Same data as JSON: GET /api/v1/messages/:b64id/commits the thread's linked commits as JSON, with link sources. API reference →
  1. Rethink method for assigning OIDs to the template0 and postgres DBs.

  2. pg_upgrade: Preserve database OIDs.

  3. pg_upgrade: Preserve relfilenodes and tablespace OIDs.

  4. Fix for new Boolean node

  5. Improve error handling of HMAC computations

  6. Add macro RelationIsPermanent() to report relation permanence

  7. Enhance nbtree index tuple deletion.

On Mon, May 31, 2021 at 04:16:52PM -0400, Stephen Frost wrote:
> Greetings,
> 
> * Andres Freund (andres@anarazel.de) wrote:
> > On 2021-05-27 17:00:23 -0400, Bruce Momjian wrote:
> > > If you go in that direction, you should make sure pg_upgrade preserves
> > > what you use (it does not preserve relfilenode, just pg_class.oid)
> > 
> > Is there a reason for pg_upgrade not to maintain relfilenode, aside from
> > implementation simplicity (which is a good reason!).
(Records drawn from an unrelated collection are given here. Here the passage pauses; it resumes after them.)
(** C4, as the code has it. When the structured extractor answers with a
    usable record and the text extraction raises [e], [analyze_resume]
    returns no error result: [e] itself leaves [analyze_resume], after both
    collaborators were called and with the store untouched, and the try
    block of the route answers 500 with a fixed message that does not hold
    the text of [e]. *)
Theorem analyze_resume_reader_failure {video : Type} (world : env)
    (p : string) (s : state video) (d : gmap string value) (e : exn) :
  get_extracted_data world p = inr (Some d) →
  d ≠ ∅ →
  extract_text world p = inl e →
  analyze_resume video world p s
  = (inl e,
     State (globals video s) (gen video s)
       (trace video s ++ [ResumeParserCall p; PdfReaderCall p])) ∧
  analyze_route_try video world p s
  = (inr (ErrorBody "An unexpected server error occurred during analysis.", 500),
     State (globals video s) (gen video s)
       (trace video s ++ [ResumeParserCall p; PdfReaderCall p])).
Proof.
  intros Hparse Hd Htext.
  pose proof (analyze_resume_reader_raises world p s d e Hparse Hd Htext) as Hrun.
  split; [done|]. unfold analyze_route_try, bind, try. by rewrite Hrun.
Qed.

Lemma sample_record_nonempty : sample_record ≠ ∅.
Proof. unfold sample_record. apply insert_non_empty. Qed.
Definition _get_start_time (e : Env) : Result (Q * Env) :=
  match start_time e with
  | StartNumber t =>
      q <- _quantise_time_to_step t e ;; Ok (q, e)
  | StartCallable f =>
      let random_start := f (start_calls e) in
      let e := set_start_calls (S (start_calls e)) e in
      q <- _quantise_time_to_step random_start e ;; Ok (q, e)
  | StartOther => Raise NotImplementedError
  end.

Definition ones (n : nat) : list Q := repeat 1 n.

Definition _get_initial_inventories (e : Env) : Result (ndarray * Env) :=
  match initial_inventory e with
  | InvTuple [low; high] =>
      ' (v, g) <- Random.integers low high (num_trajectories e) (rng e) ;;
      Ok (Vec v, set_rng g e)
  | InvInt z =>
      Ok (Vec (map (Qmult (inject_Z z)) (ones (num_trajectories e))), e)
  | _ => Raise (PyException
           "Initial inventory must be a tuple of length 2 or an int.")
  end.

Fixpoint append_initial_vector_states (ps : list P) (st : matrix) : Result matrix :=
  match ps with
  | [] => Ok st
  | p :: rest =>
      st' <- hstack st (Process.initial_vector_state p) ;;
      append_initial_vector_states rest st'
  end.

Definition initial_state (e : Env) : Result (matrix * Env) :=
  let scalar_initial_state := [initial_cash e; 0; 0] in
  let initial_state := repeat scalar_initial_state (num_trajectories e) in
  ' (start_time, e) <- _get_start_time e ;;
  initial_state <-
    setcol TIME_INDEX (Vec (map (Qmult start_time) (ones (num_trajectories e))))
           initial_state ;;
  ' (inventories, e) <- _get_initial_inventories e ;;
  initial_state <- setcol INVENTORY_INDEX inventories initial_state ;;
  initial_state <- append_initial_vector_states (values e) initial_state ;;
  Ok (initial_state, e).

(** *** Clipping *)

Definition differs (a b : list Q) : bool :=
  existsb (fun p => negb (Qeq_bool (fst p) (snd p))) (combine a b).

Definition _clip (not_clipped : list Q) (min max : Q) (cash_flag : bool) (e : Env)
  : list Q * Env :=
  let clipped := map (clip1 min max) not_clipped in
  let e := if differs not_clipped clipped && cash_flag
           then print (ClippingCash not_clipped clipped) e else e in
  let e := if differs not_clipped clipped && negb cash_flag
           then print (ClippingInventory not_clipped clipped) e else e in
  (clipped, e).
(** * jimeng-api: the generation pipeline, embedded in Rocq

    A shallow embedding of the gateway's image/video generation code:
      - [images.ts]          (controllers: getModel, generateImages,
                              generateImageComposition, the jimeng-4.0
                              multi-image path),
      - [image-uploader.ts]  (uploadImageBuffer, uploadImageFromUrl),
      - [routes/images.ts]   (normalizeImageInput, POST /v1/images/generations
                              and /v1/images/compositions),
      - [routes/videos.ts]   (POST /v1/videos/generations),
      - [message-parser.ts]  (base64ToBuffer, parseMessages,
                              detectRequestType).

    JavaScript values are modelled by [JsVal], strings by lists of UTF-16
    code units, numbers by rationals plus NaN and the infinities.  Effects
    (HTTP, logging, identifiers, clock) are threaded through an error monad
    that reads the history of everything that happened so far and writes the
    events of the computation itself; collaborators that are not part of the
    modelled files are fields of an environment record [Env] and answer as a
    function of that history. *)

From Stdlib Require Import List ZArith NArith QArith Qround Qabs Qpower.
From Stdlib Require Import Bool Lia String Ascii.
Import ListNotations.

Set Implicit Arguments.
Set Warnings "-register-all".
Local Open Scope Z_scope.

(* ===================================================================== *)
(** ** JavaScript strings *)
(* ===================================================================== *)

(** A JavaScript string is a sequence of UTF-16 code units. *)
Definition JsString := list N.

(** ASCII literal to code units. *)
Definition js (s : string) : JsString :=
  map N_of_ascii (list_ascii_of_string s).

Fixpoint jseqb (a b : JsString) : bool :=
  match a, b with
  | [], [] => true
  | x :: a', y :: b' => N.eqb x y && jseqb a' b'
  | _, _ => false
  end.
The fact that the old and
> > new clusters have different relfilenodes does make inspecting some things a
> > bit harder.
> 
> This was discussed for a bit during the Unconference (though it was
> related to backups and major upgrades which involves replicas) and the
> general consensus seemed to be that, no, it wasn't for any specific
> reason beyond that pg_upgrade didn't need to preserve relfilenode and
> therefore didn't.

Yes, David Steele wanted it so incremental backups after pg_upgrade were
smaller, which makes sense.

> There was a discussion around if there were possibly any pitfalls that
> we might run into, should we try to have pg_upgrade preserve
> relfilenodes but I don't *think* there were any actual show stoppers
> that came up.  The simplest approach, I would think, would be to have it
> do the same thing that it does for OIDs today- basically have pg_dump in
> binary mode emit a function call to inform the backend of what
> relfilenode to use for the next CREATE statement.  We would need to also
> pass into that function if the table should have a TOAST table and what
> the relfilenode for that should be too, for the base table.  We'd need
> to also handle indexes, mat views, etc, of course.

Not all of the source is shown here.